The day’s near 4 percent drop marks a seventh day of losses for oil. Traders have all but given up attempting to predict where the new-year rout will end, with momentum-driven dealing and overwhelmingly bearish sentiment engulfing the market. Some analysts warned of $20 a barrel; Standard Chartered said fund selling may not relent until it reaches $10.
By Tuesday, the crash had become almost self-fulfilling, with speculators too afraid to buy for fear of being burned by another false bottom.
U.S. West Texas Intermediate crude(WTI) CLc1 was down $1.19 at $30.22 per barrel as of 2:19 p.m. EST (1919 GMT), a 3.7 percent loss, after touching a low of $29.93, which was last seen in December 2003.
“The momentum is too strong to the bearish side, even if fundamentally nothing has changed,” said Dominick Chirichella, a senior partner at Energy Management Institute.
With prices now below break-even costs for many producers, particularly in the once-thriving U.S. shale patch, and the costly Canadian oil sands producers barely making $15 a barrel, an extended slump has caused financial pain to flare across the world, threatening corporate bankruptcies and fiscal strain.
Benchmark Brent crude LCOc1 had dropped 97 cents to $30.58 a barrel, for a 3.1 percent loss, after hitting a low of $30.34.
Prices firmed early in the day after a deadly suicide bombing rocked central Istanbul, and Nigeria’s oil minister said a “couple” of Organization of the Petroleum Exporting Countries members had requested an emergency meeting.
But they then nosedived anew after the United Arab Emirates oil minister quashed talk of a possible meeting, saying the group strategy was working.

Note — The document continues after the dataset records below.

Definition add_key_in (d : NetworkDomain) (ak : AuthKeyConfig) : NetworkDomain :=
  set_registry d (Registry.add_auth_key_spec (registry d) (ak_key ak) (key_spec ak)).
Definition drop_key_in (aks : list AuthKeyConfig) (d : NetworkDomain) (k : string) : NetworkDomain :=
  if existsb (fun ak => bool_decide (ak_key ak = k)) aks then d else set_registry d (Registry.remove_auth_key (registry d) k).

(** A domain that differs in its keys only. *)
Record keys_only (d d' : NetworkDomain) : Prop := {
  ko_entries : Registry.entries (registry d') = Registry.entries (registry d);
  ko_pubkeys : Registry.pubkeys (registry d') = Registry.pubkeys (registry d);
  ko_consumed : Registry.consumed_one_time (registry d') = Registry.consumed_one_time (registry d);
  ko_rest : name d' = name d /\ network_id d' = network_id d /\ keys d' = keys d /\ paths d' = paths d /\ roster d' = roster d /\ route_map d' = route_map d
}.

#[export] Instance keys_only_po : PreOrder keys_only.
Proof.
  split; [by intros d|]. intros d1 d2 d3 [? ? ? (? & ? & ? & ? & ? & ?)] [? ? ? (? & ? & ? & ? & ? & ?)]. split; try congruence. split_and!; congruence.
Qed.

Lemma keys_only_fold {A} (f : NetworkDomain -> A -> NetworkDomain) l : (forall d x, keys_only d (f d x)) -> forall d, keys_only d (foldl f d l).
Proof. intros Hf. induction l as [|x l IH]; intros d; cbn; [done|]. etrans; [apply Hf|apply IH]. Qed.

OPEC has rejected calls by some of its members to curb output, opting instead to pump full throttle to defend market share rather than shore up prices.
Oil has tumbled more than 18 percent this year alone, the worst seven-day run since the financial crisis. The long list of negative factors also includes the weakening economy and ailing stock market of No. 2 consumer China, the rising U.S. dollar, which makes oil more costly, and the surprising resilience of U.S. shale drillers in the face of the price slide.
Adding to supply fears, Iraq, the second-biggest OPEC producer, plans to export a record of around 3.63 million barrels per day in February, said trade sources.